§ **Exercise details**:
Begin at the line containing "T (Double.literals default_question_type_distribution)" in the data below and go on through the line containing "split; [repeat split;", repeating each line exactly; include both ends and no other line.

──────── Records for this task

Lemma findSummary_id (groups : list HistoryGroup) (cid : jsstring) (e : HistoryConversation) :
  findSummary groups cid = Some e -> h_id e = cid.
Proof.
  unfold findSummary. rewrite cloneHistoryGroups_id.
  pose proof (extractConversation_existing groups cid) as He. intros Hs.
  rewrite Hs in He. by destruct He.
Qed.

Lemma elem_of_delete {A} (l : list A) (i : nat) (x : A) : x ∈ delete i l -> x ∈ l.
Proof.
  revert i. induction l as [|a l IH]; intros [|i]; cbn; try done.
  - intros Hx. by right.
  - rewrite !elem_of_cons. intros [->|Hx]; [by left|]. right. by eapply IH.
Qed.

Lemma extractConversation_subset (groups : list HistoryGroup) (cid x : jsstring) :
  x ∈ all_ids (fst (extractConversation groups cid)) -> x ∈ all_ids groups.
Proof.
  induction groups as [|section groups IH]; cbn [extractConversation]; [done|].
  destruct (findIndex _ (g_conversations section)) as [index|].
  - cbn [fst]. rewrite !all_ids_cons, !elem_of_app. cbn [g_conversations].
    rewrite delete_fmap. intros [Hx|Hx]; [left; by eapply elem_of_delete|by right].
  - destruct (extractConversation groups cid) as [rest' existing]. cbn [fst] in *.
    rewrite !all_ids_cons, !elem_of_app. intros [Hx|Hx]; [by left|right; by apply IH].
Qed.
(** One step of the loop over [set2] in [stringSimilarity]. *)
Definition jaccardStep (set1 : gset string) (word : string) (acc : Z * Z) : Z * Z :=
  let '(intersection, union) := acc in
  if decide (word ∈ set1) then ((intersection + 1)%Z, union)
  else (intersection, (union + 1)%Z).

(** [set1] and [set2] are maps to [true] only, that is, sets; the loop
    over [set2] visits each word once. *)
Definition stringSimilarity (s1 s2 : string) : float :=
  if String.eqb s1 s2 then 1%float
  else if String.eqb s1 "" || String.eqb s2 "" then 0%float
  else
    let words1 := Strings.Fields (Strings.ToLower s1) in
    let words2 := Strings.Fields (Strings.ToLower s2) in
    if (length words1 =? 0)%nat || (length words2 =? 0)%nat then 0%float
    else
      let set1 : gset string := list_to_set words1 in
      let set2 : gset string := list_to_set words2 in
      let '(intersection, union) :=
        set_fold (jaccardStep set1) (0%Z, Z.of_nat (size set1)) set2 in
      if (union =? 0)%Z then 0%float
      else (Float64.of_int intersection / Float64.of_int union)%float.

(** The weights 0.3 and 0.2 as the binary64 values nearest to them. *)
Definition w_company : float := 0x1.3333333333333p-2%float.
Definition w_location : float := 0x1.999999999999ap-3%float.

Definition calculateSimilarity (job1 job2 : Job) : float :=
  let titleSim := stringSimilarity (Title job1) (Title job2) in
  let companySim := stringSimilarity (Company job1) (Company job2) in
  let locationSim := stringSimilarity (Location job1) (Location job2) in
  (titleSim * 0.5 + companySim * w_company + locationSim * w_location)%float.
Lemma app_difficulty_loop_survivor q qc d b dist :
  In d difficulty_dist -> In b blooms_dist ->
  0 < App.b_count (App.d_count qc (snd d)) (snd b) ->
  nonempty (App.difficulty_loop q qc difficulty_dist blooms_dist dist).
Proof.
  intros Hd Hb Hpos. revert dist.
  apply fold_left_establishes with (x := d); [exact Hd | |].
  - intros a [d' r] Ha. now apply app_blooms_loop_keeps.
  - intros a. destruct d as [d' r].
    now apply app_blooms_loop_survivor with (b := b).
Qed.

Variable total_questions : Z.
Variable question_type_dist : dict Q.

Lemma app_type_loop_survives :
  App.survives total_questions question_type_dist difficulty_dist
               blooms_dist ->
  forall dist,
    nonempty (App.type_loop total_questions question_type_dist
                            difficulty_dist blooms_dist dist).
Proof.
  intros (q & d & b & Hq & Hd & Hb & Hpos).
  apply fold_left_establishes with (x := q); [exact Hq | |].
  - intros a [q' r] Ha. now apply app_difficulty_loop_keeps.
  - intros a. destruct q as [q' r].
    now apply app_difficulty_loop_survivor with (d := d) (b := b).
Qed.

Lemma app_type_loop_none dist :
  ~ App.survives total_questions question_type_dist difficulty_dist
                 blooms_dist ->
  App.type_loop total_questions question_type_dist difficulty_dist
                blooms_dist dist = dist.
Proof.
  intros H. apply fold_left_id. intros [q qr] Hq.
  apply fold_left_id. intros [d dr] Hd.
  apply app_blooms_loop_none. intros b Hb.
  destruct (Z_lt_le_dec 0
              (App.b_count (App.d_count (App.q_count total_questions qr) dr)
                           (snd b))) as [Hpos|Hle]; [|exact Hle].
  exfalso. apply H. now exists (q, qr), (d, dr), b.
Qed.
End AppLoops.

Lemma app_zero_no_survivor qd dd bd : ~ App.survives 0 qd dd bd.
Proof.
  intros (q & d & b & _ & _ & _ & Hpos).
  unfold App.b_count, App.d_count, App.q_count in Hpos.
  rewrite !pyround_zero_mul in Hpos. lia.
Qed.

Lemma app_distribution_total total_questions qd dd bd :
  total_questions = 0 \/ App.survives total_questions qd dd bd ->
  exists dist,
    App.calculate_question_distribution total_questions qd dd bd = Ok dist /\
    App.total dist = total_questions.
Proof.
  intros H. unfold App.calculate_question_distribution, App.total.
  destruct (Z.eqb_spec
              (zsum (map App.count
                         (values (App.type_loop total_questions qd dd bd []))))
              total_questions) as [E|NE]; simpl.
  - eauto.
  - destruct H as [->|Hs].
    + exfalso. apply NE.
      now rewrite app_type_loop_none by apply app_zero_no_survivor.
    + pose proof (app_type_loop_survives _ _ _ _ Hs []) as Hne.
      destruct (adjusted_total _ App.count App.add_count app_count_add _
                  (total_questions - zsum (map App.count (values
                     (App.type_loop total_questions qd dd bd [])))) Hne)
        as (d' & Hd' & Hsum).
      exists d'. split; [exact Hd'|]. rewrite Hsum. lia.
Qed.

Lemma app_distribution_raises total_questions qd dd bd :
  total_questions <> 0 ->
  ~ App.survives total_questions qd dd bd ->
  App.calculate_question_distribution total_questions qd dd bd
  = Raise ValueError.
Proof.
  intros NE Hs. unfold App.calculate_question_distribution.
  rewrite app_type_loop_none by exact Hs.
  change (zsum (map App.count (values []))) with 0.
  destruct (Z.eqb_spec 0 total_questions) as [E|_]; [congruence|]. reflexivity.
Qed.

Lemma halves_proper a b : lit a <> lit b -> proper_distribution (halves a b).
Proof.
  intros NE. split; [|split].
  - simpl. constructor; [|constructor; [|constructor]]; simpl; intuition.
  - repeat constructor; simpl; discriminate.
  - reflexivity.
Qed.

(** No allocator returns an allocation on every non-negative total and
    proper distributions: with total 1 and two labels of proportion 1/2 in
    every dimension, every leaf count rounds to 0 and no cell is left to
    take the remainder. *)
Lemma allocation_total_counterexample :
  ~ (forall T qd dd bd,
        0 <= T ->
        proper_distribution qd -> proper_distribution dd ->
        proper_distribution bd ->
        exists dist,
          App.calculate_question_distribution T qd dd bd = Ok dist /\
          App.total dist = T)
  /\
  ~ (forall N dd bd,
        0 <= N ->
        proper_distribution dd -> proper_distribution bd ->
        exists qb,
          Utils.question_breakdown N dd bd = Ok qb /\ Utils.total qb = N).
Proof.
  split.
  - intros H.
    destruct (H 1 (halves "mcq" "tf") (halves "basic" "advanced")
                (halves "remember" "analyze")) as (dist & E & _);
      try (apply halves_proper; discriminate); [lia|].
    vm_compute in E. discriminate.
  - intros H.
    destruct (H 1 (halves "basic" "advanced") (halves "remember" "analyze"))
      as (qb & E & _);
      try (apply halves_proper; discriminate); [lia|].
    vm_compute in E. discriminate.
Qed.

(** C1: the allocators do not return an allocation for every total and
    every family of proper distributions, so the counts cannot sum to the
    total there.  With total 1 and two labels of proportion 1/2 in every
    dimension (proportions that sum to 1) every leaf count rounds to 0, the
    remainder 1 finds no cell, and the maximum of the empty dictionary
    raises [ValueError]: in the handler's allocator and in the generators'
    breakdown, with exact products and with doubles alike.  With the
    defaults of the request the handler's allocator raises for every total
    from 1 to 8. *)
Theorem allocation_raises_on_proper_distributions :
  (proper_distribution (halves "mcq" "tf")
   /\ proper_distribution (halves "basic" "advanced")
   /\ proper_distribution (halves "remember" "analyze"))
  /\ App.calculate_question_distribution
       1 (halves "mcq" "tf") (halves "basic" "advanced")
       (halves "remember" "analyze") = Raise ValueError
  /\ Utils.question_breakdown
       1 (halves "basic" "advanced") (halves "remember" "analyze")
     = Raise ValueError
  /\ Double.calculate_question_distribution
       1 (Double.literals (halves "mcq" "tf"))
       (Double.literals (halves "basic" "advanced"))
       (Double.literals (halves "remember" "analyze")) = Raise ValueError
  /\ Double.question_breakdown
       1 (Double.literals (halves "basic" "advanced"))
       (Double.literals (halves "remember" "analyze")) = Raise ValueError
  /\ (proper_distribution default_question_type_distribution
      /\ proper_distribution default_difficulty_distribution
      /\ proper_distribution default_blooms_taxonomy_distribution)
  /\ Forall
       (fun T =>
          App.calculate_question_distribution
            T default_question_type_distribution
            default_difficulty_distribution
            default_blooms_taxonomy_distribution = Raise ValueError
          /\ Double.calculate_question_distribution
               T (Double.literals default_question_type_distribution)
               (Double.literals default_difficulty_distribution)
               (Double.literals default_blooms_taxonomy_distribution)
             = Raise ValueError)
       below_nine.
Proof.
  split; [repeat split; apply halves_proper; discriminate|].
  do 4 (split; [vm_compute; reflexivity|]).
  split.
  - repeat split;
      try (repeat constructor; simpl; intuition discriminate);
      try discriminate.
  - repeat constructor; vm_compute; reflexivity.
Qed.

────────────────

§ **Reply**:
               T (Double.literals default_question_type_distribution)
               (Double.literals default_difficulty_distribution)
               (Double.literals default_blooms_taxonomy_distribution)
             = Raise ValueError)
       below_nine.
Proof.
  split; [repeat split; apply halves_proper; discriminate|].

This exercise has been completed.